Take every line from the records below that includes the word "pose".

□ □ □ □ □ □ □

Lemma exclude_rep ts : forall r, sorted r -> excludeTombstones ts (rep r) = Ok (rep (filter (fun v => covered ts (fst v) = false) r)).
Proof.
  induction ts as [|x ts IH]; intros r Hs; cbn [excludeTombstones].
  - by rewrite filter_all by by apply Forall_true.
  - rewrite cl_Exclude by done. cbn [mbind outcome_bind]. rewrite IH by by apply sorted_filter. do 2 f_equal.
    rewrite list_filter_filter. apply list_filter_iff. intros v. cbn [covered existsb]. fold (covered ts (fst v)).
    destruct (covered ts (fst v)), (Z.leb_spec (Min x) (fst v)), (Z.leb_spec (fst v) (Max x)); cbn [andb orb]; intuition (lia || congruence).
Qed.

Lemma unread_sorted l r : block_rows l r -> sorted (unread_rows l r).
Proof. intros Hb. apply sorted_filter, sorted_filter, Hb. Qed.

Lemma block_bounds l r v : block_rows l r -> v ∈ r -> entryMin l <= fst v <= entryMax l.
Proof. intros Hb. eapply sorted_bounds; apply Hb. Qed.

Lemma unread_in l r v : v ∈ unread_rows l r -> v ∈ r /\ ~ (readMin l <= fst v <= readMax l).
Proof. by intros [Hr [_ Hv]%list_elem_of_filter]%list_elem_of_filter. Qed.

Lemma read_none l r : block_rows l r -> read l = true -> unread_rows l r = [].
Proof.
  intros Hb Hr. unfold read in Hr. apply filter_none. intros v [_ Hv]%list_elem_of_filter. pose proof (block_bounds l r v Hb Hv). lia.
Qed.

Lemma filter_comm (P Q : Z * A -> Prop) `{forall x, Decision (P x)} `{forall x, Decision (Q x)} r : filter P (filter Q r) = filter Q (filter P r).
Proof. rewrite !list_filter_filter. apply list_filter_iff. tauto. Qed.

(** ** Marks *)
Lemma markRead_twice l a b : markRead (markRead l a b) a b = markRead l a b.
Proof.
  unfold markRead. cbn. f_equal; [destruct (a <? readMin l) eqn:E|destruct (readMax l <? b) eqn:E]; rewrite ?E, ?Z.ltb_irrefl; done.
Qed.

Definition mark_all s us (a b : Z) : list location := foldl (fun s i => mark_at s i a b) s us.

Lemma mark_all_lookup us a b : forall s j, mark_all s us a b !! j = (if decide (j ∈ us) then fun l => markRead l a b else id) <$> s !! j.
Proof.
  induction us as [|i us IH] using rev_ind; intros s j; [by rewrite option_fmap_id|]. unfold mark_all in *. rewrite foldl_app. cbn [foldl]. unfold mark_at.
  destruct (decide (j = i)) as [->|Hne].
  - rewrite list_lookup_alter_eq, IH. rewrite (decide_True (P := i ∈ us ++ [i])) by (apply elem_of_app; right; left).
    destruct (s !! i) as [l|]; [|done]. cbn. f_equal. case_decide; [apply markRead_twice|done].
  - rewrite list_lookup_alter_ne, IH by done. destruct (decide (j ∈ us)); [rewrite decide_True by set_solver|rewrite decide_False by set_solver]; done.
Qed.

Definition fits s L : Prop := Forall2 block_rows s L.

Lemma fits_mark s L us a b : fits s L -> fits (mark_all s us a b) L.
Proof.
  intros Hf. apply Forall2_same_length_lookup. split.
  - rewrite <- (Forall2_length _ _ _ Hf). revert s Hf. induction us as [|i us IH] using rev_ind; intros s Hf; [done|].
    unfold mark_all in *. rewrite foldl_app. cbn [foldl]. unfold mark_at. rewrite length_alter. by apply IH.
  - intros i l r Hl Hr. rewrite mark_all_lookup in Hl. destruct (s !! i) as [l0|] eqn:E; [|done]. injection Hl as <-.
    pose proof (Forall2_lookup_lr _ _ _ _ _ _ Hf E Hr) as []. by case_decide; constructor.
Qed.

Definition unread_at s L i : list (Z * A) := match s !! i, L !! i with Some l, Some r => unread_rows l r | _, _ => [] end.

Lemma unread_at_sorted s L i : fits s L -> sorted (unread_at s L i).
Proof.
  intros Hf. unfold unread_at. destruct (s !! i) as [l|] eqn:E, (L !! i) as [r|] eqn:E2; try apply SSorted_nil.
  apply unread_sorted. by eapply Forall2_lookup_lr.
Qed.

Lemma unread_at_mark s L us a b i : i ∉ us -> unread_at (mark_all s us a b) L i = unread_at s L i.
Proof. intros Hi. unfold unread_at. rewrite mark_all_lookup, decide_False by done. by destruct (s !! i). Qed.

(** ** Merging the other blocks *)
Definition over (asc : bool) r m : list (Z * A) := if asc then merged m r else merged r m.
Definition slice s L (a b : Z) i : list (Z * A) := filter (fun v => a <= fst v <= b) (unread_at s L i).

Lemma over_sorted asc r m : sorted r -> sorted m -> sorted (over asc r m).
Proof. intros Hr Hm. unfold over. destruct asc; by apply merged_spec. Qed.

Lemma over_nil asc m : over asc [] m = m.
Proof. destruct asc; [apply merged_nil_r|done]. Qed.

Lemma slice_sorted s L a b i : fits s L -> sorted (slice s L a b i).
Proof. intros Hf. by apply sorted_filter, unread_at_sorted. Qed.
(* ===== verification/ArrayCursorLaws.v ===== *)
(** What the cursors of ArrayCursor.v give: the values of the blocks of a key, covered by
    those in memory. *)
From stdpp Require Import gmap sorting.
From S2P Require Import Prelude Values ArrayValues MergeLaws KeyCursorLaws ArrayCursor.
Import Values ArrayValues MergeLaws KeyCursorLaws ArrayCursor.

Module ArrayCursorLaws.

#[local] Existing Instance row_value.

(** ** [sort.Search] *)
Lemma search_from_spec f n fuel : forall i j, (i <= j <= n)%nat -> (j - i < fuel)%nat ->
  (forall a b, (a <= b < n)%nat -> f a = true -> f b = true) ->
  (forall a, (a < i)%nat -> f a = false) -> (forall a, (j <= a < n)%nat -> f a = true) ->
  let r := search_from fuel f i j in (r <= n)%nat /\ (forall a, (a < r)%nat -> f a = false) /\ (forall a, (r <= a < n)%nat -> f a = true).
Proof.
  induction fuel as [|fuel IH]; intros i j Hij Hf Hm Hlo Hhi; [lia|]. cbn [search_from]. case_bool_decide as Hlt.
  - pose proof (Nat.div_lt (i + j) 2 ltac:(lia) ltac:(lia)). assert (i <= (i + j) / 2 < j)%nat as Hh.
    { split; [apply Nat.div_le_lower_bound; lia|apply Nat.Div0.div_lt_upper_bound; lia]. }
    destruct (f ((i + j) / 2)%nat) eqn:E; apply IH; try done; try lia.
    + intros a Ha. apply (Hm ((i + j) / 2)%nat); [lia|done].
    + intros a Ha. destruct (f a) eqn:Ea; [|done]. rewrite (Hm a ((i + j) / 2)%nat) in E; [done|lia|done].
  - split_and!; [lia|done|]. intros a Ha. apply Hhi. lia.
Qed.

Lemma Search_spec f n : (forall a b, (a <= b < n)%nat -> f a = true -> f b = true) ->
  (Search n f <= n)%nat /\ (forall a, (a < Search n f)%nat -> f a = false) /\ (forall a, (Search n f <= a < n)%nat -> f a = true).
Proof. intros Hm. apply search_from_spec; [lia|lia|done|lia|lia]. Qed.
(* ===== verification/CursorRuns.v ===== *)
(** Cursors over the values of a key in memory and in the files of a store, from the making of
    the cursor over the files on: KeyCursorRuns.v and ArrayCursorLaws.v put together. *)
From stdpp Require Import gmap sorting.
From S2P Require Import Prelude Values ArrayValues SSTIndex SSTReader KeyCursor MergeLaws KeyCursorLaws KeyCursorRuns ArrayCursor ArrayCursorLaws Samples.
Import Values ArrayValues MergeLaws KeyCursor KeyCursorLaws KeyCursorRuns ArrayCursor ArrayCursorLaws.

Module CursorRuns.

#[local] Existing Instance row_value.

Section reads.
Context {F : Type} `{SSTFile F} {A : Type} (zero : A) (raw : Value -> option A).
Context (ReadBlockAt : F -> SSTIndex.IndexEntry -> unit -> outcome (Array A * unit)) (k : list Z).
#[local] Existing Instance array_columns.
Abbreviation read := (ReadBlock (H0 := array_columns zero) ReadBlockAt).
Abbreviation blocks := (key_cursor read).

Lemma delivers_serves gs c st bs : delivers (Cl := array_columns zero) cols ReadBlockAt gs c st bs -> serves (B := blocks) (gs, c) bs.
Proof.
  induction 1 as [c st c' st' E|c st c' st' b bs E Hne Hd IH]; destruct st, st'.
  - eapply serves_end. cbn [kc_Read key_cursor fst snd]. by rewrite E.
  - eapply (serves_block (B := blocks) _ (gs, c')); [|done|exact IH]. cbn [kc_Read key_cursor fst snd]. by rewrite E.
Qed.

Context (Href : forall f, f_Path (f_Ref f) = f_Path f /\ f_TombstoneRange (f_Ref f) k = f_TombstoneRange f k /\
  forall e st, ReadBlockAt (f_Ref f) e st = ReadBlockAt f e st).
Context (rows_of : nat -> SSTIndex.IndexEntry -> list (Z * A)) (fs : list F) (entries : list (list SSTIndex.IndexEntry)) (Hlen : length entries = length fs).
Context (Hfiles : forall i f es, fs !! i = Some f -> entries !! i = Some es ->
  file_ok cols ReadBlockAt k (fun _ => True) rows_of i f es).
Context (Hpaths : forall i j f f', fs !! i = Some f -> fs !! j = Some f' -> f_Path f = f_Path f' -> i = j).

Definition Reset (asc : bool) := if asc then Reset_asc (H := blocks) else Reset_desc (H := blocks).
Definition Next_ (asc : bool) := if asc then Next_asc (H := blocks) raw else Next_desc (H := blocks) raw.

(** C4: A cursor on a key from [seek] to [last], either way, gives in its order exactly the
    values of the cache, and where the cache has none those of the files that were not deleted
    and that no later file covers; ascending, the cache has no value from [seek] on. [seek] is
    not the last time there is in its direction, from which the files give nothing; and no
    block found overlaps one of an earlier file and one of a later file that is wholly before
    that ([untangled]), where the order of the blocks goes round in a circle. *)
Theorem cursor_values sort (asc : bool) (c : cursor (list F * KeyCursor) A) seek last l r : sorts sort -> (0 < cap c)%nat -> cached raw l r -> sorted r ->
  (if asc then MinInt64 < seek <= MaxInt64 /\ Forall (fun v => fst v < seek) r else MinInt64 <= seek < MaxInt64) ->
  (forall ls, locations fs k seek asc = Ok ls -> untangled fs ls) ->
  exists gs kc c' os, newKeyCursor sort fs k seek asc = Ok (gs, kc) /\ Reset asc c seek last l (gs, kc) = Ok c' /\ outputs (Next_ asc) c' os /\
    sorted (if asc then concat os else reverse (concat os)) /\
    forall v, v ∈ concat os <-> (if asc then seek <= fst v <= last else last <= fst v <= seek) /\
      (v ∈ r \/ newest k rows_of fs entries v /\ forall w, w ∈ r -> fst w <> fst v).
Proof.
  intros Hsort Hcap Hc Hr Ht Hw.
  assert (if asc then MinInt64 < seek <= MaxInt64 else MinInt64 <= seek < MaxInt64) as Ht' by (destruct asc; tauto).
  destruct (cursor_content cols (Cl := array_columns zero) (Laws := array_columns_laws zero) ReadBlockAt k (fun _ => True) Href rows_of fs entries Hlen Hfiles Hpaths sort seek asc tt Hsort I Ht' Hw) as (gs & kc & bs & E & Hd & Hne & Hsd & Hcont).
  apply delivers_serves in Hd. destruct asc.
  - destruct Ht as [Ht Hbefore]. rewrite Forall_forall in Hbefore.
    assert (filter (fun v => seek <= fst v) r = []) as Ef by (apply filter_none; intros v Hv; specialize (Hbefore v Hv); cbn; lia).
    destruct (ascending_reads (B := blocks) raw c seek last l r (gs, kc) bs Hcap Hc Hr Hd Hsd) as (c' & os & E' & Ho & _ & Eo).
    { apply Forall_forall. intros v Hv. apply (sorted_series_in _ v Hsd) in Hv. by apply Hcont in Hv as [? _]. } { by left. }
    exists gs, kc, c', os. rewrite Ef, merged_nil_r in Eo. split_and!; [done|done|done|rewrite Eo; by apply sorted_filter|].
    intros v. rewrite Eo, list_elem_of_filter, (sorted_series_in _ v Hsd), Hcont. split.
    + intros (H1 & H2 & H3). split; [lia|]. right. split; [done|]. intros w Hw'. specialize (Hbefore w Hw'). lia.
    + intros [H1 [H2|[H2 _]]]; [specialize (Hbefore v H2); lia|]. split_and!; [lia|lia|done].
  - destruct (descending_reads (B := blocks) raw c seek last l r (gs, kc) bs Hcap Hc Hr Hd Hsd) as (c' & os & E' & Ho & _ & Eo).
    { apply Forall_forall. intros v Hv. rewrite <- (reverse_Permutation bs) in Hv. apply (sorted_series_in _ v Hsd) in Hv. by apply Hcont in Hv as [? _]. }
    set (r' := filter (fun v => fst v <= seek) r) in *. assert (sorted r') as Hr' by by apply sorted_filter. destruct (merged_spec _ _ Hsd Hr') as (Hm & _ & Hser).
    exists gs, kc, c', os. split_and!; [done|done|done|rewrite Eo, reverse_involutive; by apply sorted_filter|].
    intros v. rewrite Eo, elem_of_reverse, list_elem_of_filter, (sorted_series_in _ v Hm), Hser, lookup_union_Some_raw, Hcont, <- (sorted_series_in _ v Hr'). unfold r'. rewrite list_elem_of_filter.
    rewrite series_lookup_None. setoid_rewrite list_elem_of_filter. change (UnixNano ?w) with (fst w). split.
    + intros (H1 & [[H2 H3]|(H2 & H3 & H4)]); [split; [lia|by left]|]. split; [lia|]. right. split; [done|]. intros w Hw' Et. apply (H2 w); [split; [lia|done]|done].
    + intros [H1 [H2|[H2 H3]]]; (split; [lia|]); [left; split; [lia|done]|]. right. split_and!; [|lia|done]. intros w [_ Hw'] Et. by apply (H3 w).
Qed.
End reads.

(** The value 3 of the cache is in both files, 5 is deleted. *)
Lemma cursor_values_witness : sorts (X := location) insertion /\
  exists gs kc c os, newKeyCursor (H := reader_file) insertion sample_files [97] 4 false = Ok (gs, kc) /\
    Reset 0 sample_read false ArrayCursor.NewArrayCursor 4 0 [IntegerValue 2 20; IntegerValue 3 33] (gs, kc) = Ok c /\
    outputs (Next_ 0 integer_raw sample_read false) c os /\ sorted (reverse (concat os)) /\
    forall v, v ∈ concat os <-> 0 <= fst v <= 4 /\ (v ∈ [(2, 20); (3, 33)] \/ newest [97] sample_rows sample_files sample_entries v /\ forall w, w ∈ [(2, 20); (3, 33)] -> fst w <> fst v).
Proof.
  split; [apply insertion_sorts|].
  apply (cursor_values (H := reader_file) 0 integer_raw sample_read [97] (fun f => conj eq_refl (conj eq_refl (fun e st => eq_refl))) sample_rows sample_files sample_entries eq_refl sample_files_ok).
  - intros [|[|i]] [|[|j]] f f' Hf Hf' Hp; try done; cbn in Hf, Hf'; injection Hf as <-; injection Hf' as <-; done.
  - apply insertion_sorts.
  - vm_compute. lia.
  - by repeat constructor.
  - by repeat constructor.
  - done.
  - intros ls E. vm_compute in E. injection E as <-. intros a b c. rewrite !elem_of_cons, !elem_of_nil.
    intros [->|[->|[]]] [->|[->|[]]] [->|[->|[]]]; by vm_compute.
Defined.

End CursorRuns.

□ □ □ □ □ □ □

> _Your solution_:
  intros Hb Hr. unfold read in Hr. apply filter_none. intros v [_ Hv]%list_elem_of_filter. pose proof (block_bounds l r v Hb Hv). lia.
    pose proof (Forall2_lookup_lr _ _ _ _ _ _ Hf E Hr) as []. by case_decide; constructor.
  - pose proof (Nat.div_lt (i + j) 2 ltac:(lia) ltac:(lia)). assert (i <= (i + j) / 2 < j)%nat as Hh.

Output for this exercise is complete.